Furanone compound for quorum sensing inhibition

(Z-)-4-Bromo-5-(bromomethylene)-2(5 H)-furanone (Synonym: Furanone C-30, Sigma-Aldrich) was used as the quorum sensing inhibitor of E.coli MG1655. Furanone C-30 (FC30) was stored in ethanol at 20 mg/mL at −20 °C. In order to inhibit bacterial quorum sensing without directly killing bacteria or inhibiting their growth, MIC (minimum inhibitory concentration) was firstly determined. Briefly, bacterial suspension was diluted 1:1000 in LB as the inoculum. Twofold-dilution series of FC30 were prepared in 100 μL LB in a 96-well plate and 100 μL of the inoculum was added. The plate was incubated for 24 h at 37 °C. MIC (minimum inhibitory concentration) is defined as the lowest concentration of FC30 at which there was no detectable growth of E.coli MG1655. Based on the result of MIC, twofold-dilution series of FC30 which started from half MIC were prepared in 2.5 mL LB in test tubes and 2.5 mL of the inoculum was added. The tube for control contained 2.5 mL LB and 2.5 mL of the inoculum. These tubes were incubated for 12 h at 37 °C and then the optical density at 600 nm (OD600) of these suspensions was measured. The brominated furanone dosage which was applied to incubate PET substrates would be the maximum concentration in the suspensions that showed the same OD600 as the control suspension. The bacterial growth on PET surfaces with the inhibition of quorum sensing was determined as illustrated in Fig. 2 and FC30 was added into the incubating and washing LB medium after 3 h.

Statistical analysis and errors

All statistical analysis was performed using ANOVA testing within Microsoft Excel. Values were reported in the text as mean value ± standard deviation. The statistics in our observation was acquired from two sources: in each microscopic image (whether to count cells or to measure their size) the field of view contained a large number of bacteria (see Fig. 3 below for example). We have randomly chosen 20 independent fields of view for counting on each sample substrate. The whole experiment process, as illustrated in Fig. 2, has been repeated three times independently, thus making the number of samples sufficiently large and the standard deviation errors acceptable as shown in the plots below.

Figure 3
figure 3

CLSM fluorescence images of E. coli MG1655 cells on PET surfaces at each hour interval.

The insets of 7–10 h show the upper layer of cells in the multilayer colony, when they are put in focus (CLSM was conducted with 3D-scanning-mode), inset scale bar: 10 μm.

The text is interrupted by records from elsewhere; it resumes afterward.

(** Modelled from the spec: [Blockchain.add_block(transactions, roll_no)]
    of [miner.py], which is not among the sources, as far as the entries
    go: an empty entry list is refused, any other is appended as a new
    block.  Of a block only the creator and the entries are kept. *)
Definition block_log : Type := list (string * list entry).

Definition log_add_block (txs : list entry) (roll : string) (c : block_log)
    : bool * block_log :=
  match txs with
  | [] => (false, c)
  | _ :: _ => (true, c ++ [(roll, txs)])
  end.

(** Sample sessions, each built from a fresh start with the operations of
    the console or of the dashboard. *)
Module Demo.

Definition start : state block_log := fresh_session [].

(** Accounts ["A"] with 1e16 and ["B"] with 1; ["A"] submits 1 to
    ["B"]. *)
Definition large_accounts : state block_log :=
  create_account "B" "r2" (Some 1)
    (create_account "A" "r1" (Some 1e16) start).

Definition large : submit_message * state block_log :=
  create_transaction (Some 1%Z) (Some 2%Z) (Some 1) large_accounts.

(** One account holding 104, opened in the console, and one holding
    1002, opened in the dashboard. *)
Definition levy_104 : state block_log :=
  create_account "A" "r1" (Some 104) start.

Definition levy_1002 : state block_log :=
  dashboard_create_account "A" "r1" 1002 start.

(** Accounts ["A"] with 50 and ["B"] with 20; ["A"] submits to ["B"] the
    amount typed as [nan]. *)
Definition nan_accounts : state block_log :=
  create_account "B" "r2" (Some 20)
    (create_account "A" "r1" (Some 50) start).

Definition nan_submitted : submit_message * state block_log :=
  create_transaction (Some 1%Z) (Some 2%Z) (Some nan) nan_accounts.

(** Accounts ["A"] with 1000 and ["B"] with 50, created in the
    dashboard. *)
Definition plain_accounts : state block_log :=
  dashboard_create_account "B" "r2" 50
    (dashboard_create_account "A" "r1" 1000 start).


End Demo.

End Binary64.
(* ================================================================= *)
(** * Properties *)

(** ** Comparisons *)

Lemma Qgeb_true (x y : Q) : Qgeb x y = true <-> y <= x.
Proof. unfold Qgeb. apply Qle_bool_iff. Qed.

Lemma Qgeb_false (x y : Q) : Qgeb x y = false <-> x < y.
Proof.
  unfold Qgeb. split; intro H.
  - apply Qnot_le_lt. intro L. apply Qle_bool_iff in L. congruence.
  - destruct (Qle_bool y x) eqn:E; [|reflexivity].
    apply Qle_bool_iff in E. exfalso. exact (Qlt_not_le _ _ H E).
Qed.

Lemma Qltb_true (x y : Q) : Qltb x y = true <-> x < y.
Proof.
  unfold Qltb. rewrite negb_true_iff. apply (Qgeb_false x y).
Qed.

Lemma Qltb_false (x y : Q) : Qltb x y = false <-> y <= x.
Proof.
  unfold Qltb. rewrite negb_false_iff. apply (Qgeb_true x y).
Qed.

Lemma Qgtb_true (x y : Q) : Qgtb x y = true <-> y < x.
Proof. unfold Qgtb. rewrite negb_true_iff. apply (Qgeb_false y x). Qed.

Lemma Qgtb_false (x y : Q) : Qgtb x y = false <-> x <= y.
Proof. unfold Qgtb. rewrite negb_false_iff. apply (Qgeb_true y x). Qed.

Lemma Qleb_true (x y : Q) : Qleb x y = true <-> x <= y.
Proof. unfold Qleb. apply Qle_bool_iff. Qed.

Lemma Qleb_false (x y : Q) : Qleb x y = false <-> y < x.
Proof. apply (Qgeb_false y x). Qed.

(* ================================================================= *)
(** ** Facts about dictionaries *)

Section DictFacts.
Variable V : Type.

Lemma dict_get_In (k : string) (d : dict V) (v : V) :
  dict_get k d = Some v -> In (k, v) d.
Proof.
  induction d as [|[k' v'] rest IH]; simpl; [discriminate|].
  destruct (String.eqb_spec k k') as [->|Hne]; intro H.
  - injection H as ->. now left.
  - right. now apply IH.
Qed.

Lemma dict_get_key (k : string) (d : dict V) (v : V) :
  dict_get k d = Some v -> In k (dict_keys d).
Proof.
  intro H. apply dict_get_In in H.
  unfold dict_keys. change k with (fst (k, v)). now apply in_map.
Qed.

Lemma dict_get_None (k : string) (d : dict V) :
  dict_get k d = None <-> ~ In k (dict_keys d).
Proof.
  induction d as [|[k' v'] rest IH]; simpl.
  - tauto.
  - destruct (String.eqb_spec k k') as [->|Hne].
    + split; [discriminate | intro H; exfalso; apply H; now left].
    + rewrite IH. split; intro H.
      * intros [E|I]; [congruence | tauto].
      * intro I. apply H. now right.
Qed.

Lemma dict_mem_true (k : string) (d : dict V) :
  dict_mem k d = true <-> In k (dict_keys d).
Proof.
  unfold dict_mem. destruct (dict_get k d) eqn:E.
  - split; [intros _; eapply dict_get_key; eauto | reflexivity].
  - apply dict_get_None in E. split; [discriminate | tauto].
Qed.


Lemma dict_keys_set (k : string) (v : V) (d : dict V) :
  In k (dict_keys d) -> dict_keys (dict_set k v d) = dict_keys d.
Proof.
  induction d as [|[k' v'] rest IH]; simpl; [tauto|].
  intros H. destruct (String.eqb_spec k k') as [->|Hne]; simpl.
  - reflexivity.
  - f_equal. apply IH. destruct H; [congruence | assumption].
Qed.

Lemma dict_get_set_same (k : string) (v : V) (d : dict V) :
  dict_get k (dict_set k v d) = Some v.
Proof.
  induction d as [|[k' v'] rest IH]; simpl.
  - now rewrite String.eqb_refl.
  - destruct (String.eqb_spec k k') as [->|Hne]; simpl.
    + now rewrite String.eqb_refl.
    + destruct (String.eqb_spec k k'); [congruence | exact IH].
Qed.

Lemma dict_get_set_other (k k0 : string) (v : V) (d : dict V) :
  k0 <> k -> dict_get k0 (dict_set k v d) = dict_get k0 d.
Proof.
  intro Hne. induction d as [|[k' v'] rest IH]; simpl.
  - destruct (String.eqb_spec k0 k); [congruence | reflexivity].
  - destruct (String.eqb_spec k k') as [->|Hne']; simpl.
    + destruct (String.eqb_spec k0 k'); [congruence | reflexivity].
    + destruct (String.eqb_spec k0 k'); [reflexivity | exact IH].
Qed.

Lemma dict_wf_set (k : string) (v : V) (d : dict V) :
  In k (dict_keys d) -> dict_wf d -> dict_wf (dict_set k v d).
Proof.
  unfold dict_wf. intros H Hwf. now rewrite dict_keys_set.
Qed.

(** Position-wise view of an update, used to follow a loop over the keys
    of the dictionary it mutates. *)
Lemma dict_get_middle (pre post : dict V) (k : string) (v : V) :
  ~ In k (dict_keys pre) -> dict_get k (pre ++ (k, v) :: post) = Some v.
Proof.
  induction pre as [|[k' v'] pre IH]; simpl; intro H.
  - now rewrite String.eqb_refl.
  - destruct (String.eqb_spec k k') as [->|Hne].
    + exfalso. apply H. now left.
    + apply IH. intro I. apply H. now right.
Qed.

Lemma dict_set_middle (pre post : dict V) (k : string) (v w : V) :
  ~ In k (dict_keys pre) ->
  dict_set k w (pre ++ (k, v) :: post) = pre ++ (k, w) :: post.
Proof.
  induction pre as [|[k' v'] pre IH]; simpl; intro H.
  - now rewrite String.eqb_refl.
  - destruct (String.eqb_spec k k') as [->|Hne].
    + exfalso. apply H. now left.
    + f_equal. apply IH. intro I. apply H. now right.
Qed.
Lemma dict_keys_set_new (k : string) (v : V) (d : dict V) :
  ~ In k (dict_keys d) -> dict_keys (dict_set k v d) = dict_keys d ++ [k].
Proof.
  induction d as [|[k' v'] rest IH]; simpl; intro Hn; [reflexivity|].
  destruct (String.eqb_spec k k') as [->|Hne].
  - exfalso. apply Hn. now left.
  - simpl. f_equal. apply IH. intro I. apply Hn. now right.
Qed.

Lemma dict_wf_set_any (k : string) (v : V) (d : dict V) :
  dict_wf d -> dict_wf (dict_set k v d).
Proof.
  intro Hwf. destruct (in_dec string_dec k (dict_keys d)) as [I|Hn].
  - now apply dict_wf_set.
  - unfold dict_wf. rewrite dict_keys_set_new by exact Hn.
    apply NoDup_app; [exact Hwf | repeat constructor; simpl; tauto |].
    intros x Hx [<-|[]]. contradiction.
Qed.

End DictFacts.

(* ================================================================= *)
(** ** The levy loop *)

Lemma zakat_step_item (t : Q) (pre post : account_dict) (k : string)
    (a : account) (c : Q) (dt : list zakat_detail) :
  ~ In k (dict_keys pre) ->
  zakat_step t (pre ++ (k, a) :: post, c, dt) k
  = (pre ++ levied_item t (k, a) :: post,
     if qualifies t (k, a) then collect c (k, a) else c,
     if qualifies t (k, a) then dt ++ [detail_of (k, a)] else dt).
Proof.
  intro Hk. unfold zakat_step, qualifies, levied_item, levied, collect,
    detail_of.
  rewrite dict_get_middle by exact Hk. cbn [fst snd].
  destruct (Qgeb (balance a) t).
  - rewrite dict_set_middle by exact Hk. reflexivity.
  - reflexivity.
Qed.

Lemma zakat_fold_items (t : Q) (post pre : account_dict) (c : Q)
    (dt : list zakat_detail) :
  NoDup (dict_keys (pre ++ post)) ->
  fold_left (zakat_step t) (dict_keys post) (pre ++ post, c, dt)
  = (pre ++ map (levied_item t) post,
     fold_left collect (filter (qualifies t) post) c,
     dt ++ map detail_of (filter (qualifies t) post)).
Proof.
  revert pre c dt.
  induction post as [|[k a] post IH]; intros pre c dt Hnd.
  - cbn. rewrite !app_nil_r. reflexivity.
  - assert (Hk : ~ In k (dict_keys pre)).
    { unfold dict_keys in Hnd. rewrite map_app in Hnd. cbn in Hnd.
      apply NoDup_remove_2 in Hnd. intro I. apply Hnd.
      apply in_or_app. now left. }
    cbn [dict_keys map fold_left fst filter].
    rewrite zakat_step_item by exact Hk.
    change (pre ++ levied_item t (k, a) :: post)
      with (pre ++ [levied_item t (k, a)] ++ post).
    rewrite app_assoc.
    change (fold_left (zakat_step t) (map fst post))
      with (fold_left (zakat_step t) (dict_keys post)).
    rewrite IH.
    + rewrite <- app_assoc. cbn [app].
      destruct (qualifies t (k, a)); cbn [fold_left map].
      * rewrite <- app_assoc. reflexivity.
      * reflexivity.
    + rewrite <- app_assoc. cbn [app].
      unfold dict_keys in *. rewrite map_app in *. exact Hnd.
Qed.

(** On a well-formed store the loop is the item-wise levy. *)
Lemma apply_zakat_with_spec (t : Q) (accs : account_dict) :
  dict_wf accs ->
  apply_zakat_with t accs
  = (map (levied_item t) accs,
     fold_left collect (filter (qualifies t) accs) 0,
     map detail_of (filter (qualifies t) accs)).
Proof.
  intro Hwf. unfold apply_zakat_with.
  exact (zakat_fold_items t accs [] 0 [] Hwf).
Qed.

Lemma dict_keys_levied (t : Q) (accs : account_dict) :
  dict_keys (map (levied_item t) accs) = dict_keys accs.
Proof.
  unfold dict_keys. rewrite map_map. reflexivity.
Qed.

Lemma dict_get_levied (t : Q) (name : string) (accs : account_dict) :
  dict_get name (map (levied_item t) accs)
  = option_map (levied t) (dict_get name accs).
Proof.
  induction accs as [|[k a] rest IH]; simpl; [reflexivity|].
  destruct (String.eqb name k); [reflexivity | exact IH].
Qed.

Lemma dict_get_map_values (V W : Type) (f : V -> W) (name : string)
    (d : dict V) :
  dict_get name (map (fun kv => (fst kv, f (snd kv))) d)
  = option_map f (dict_get name d).
Proof.
  induction d as [|[k a] rest IH]; simpl; [reflexivity|].
  destruct (String.eqb name k); [reflexivity | exact IH].
Qed.

Lemma levy_amount (b : Q) :
  b - calculate_zakat b zakat_rate == b * (1 - zakat_rate).
Proof. unfold calculate_zakat. ring. Qed.

(* ================================================================= *)
(** ** Applying one transfer *)

Lemma update_balance_get_same (name : string) (f : Q -> Q)
    (accs : account_dict) (a : account) :
  dict_get name accs = Some a ->
  dict_get name (update_balance name f accs)
  = Some (with_balance (f (balance a)) a).
Proof.
  intro Hget. unfold update_balance. rewrite Hget.
  apply dict_get_set_same.
Qed.

Lemma update_balance_get_other (name other : string) (f : Q -> Q)
    (accs : account_dict) :
  other <> name ->
  dict_get other (update_balance name f accs) = dict_get other accs.
Proof.
  intro Hne. unfold update_balance.
  destruct (dict_get name accs); [|reflexivity].
  now apply dict_get_set_other.
Qed.

Lemma update_balance_keys (name : string) (f : Q -> Q)
    (accs : account_dict) :
  dict_keys (update_balance name f accs) = dict_keys accs.
Proof.
  unfold update_balance. destruct (dict_get name accs) eqn:E; [|reflexivity].
  apply dict_keys_set. eapply dict_get_key; eauto.
Qed.

Lemma update_balance_roll (name other : string) (f : Q -> Q)
    (accs : account_dict) :
  option_map roll_no (dict_get other (update_balance name f accs))
  = option_map roll_no (dict_get other accs).
Proof.
  destruct (string_dec other name) as [->|Hne].
  - destruct (dict_get name accs) as [a|] eqn:E.
    + rewrite (update_balance_get_same _ f _ _ E). reflexivity.
    + unfold update_balance. rewrite E. now rewrite E.
  - now rewrite update_balance_get_other.
Qed.

(** When [apply_to_accounts] returns, both guards were passed and the
    store is the debited and credited one. *)
Lemma apply_to_accounts_Ok (tx : TransactionWrapper)
    (accs accs' : account_dict) :
  apply_to_accounts tx accs = Ok accs' ->
  exists s r,
    dict_get (sender tx) accs = Some s
    /\ dict_get (receiver tx) accs = Some r
    /\ amount tx <= balance s
    /\ accs' = update_balance (receiver tx) (fun b => b + amount tx)
                 (update_balance (sender tx) (fun b => b - amount tx) accs).
Proof.
  unfold apply_to_accounts, dict_mem.
  destruct (dict_get (sender tx) accs) as [s|] eqn:Es; cbn [negb orb];
    [|discriminate].
  destruct (dict_get (receiver tx) accs) as [r|] eqn:Er; cbn [negb];
    [|discriminate].
  destruct (Qltb (balance s) (amount tx)) eqn:Elt; [discriminate|].
  intro E. injection E as <-.
  exists s, r. repeat split; try reflexivity.
  now apply Qltb_false.
Qed.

Live and dead cells are stained with green and red, respectively.


The CLSM images of PET substrates removed from the external culture medium at each hour interval (Fig. 3) and the change of the average individual cell size with time, obtained from these fluorescent images, (Fig. 4a) outline the three stages of bacterial evolution on PET surfaces after the initial adhesion:

  1. i

    Over the first 2 hours, the adhered bacteria do not replicate, as only single cells are seen on surfaces. In the meantime, we could tell that cells remaining on the surface dramatically increased in size, especially during the first hour. Hence, this stage could be designated as the lag phase of bacterial growth on PET surfaces, which differs slightly from the usual ‘flat’ lag phase in the bulk medium, described in Fig. 1: in the first few hours the amount of adhering cells decreased with incubation time since some of the initially attached cells have left the surface into the fresh medium. This is because the initial bacterial adhesion is reversible with a low barrier for desorption6.

  2. ii

    After the substrates were cultivated in LB medium for about 3 hours, the bacteria on the surface began to divide with the daughter cells spreading outward to form small one-layer thick cell clusters. This represents the beginning of bacterial colonisation on the substrate. From 3 to 6 h, more one-layer clusters of increasing size were observed but the sizes of individual cells did not show any significant change for either single or clustered bacteria.

  3. iii

    By 7 to 10 h, in parallel with the continuing development of bacterial clusters, multiple layers of cells in biggest clusters became detectable within the micro-colonies. At around 10 h the entire surface area was occupied by these multi-layered colonies and a host of dead cells could also be seen. It is noteworthy that in this phase the average size of each cell in the multi-layer colonies underwent a clear decrease as colonisation progressed, whilst the single cells (when they could be observed) maintained the same size as in the stage (ii). We return to this issue in detail in the Discussion.

Figure 4
figure 4

(a) The cell size of bacteria on PET surfaces at each hour interval. (b) The curves of bacterial growth on PET surfaces and in a separate test in LB bulk culture medium (for comparison). The exponential regression fits in the log phase are shown for the bulk and substrate populations. Singles are no longer measured at 10 h since it is difficult to distinguish the single cells from the cells in clusters then.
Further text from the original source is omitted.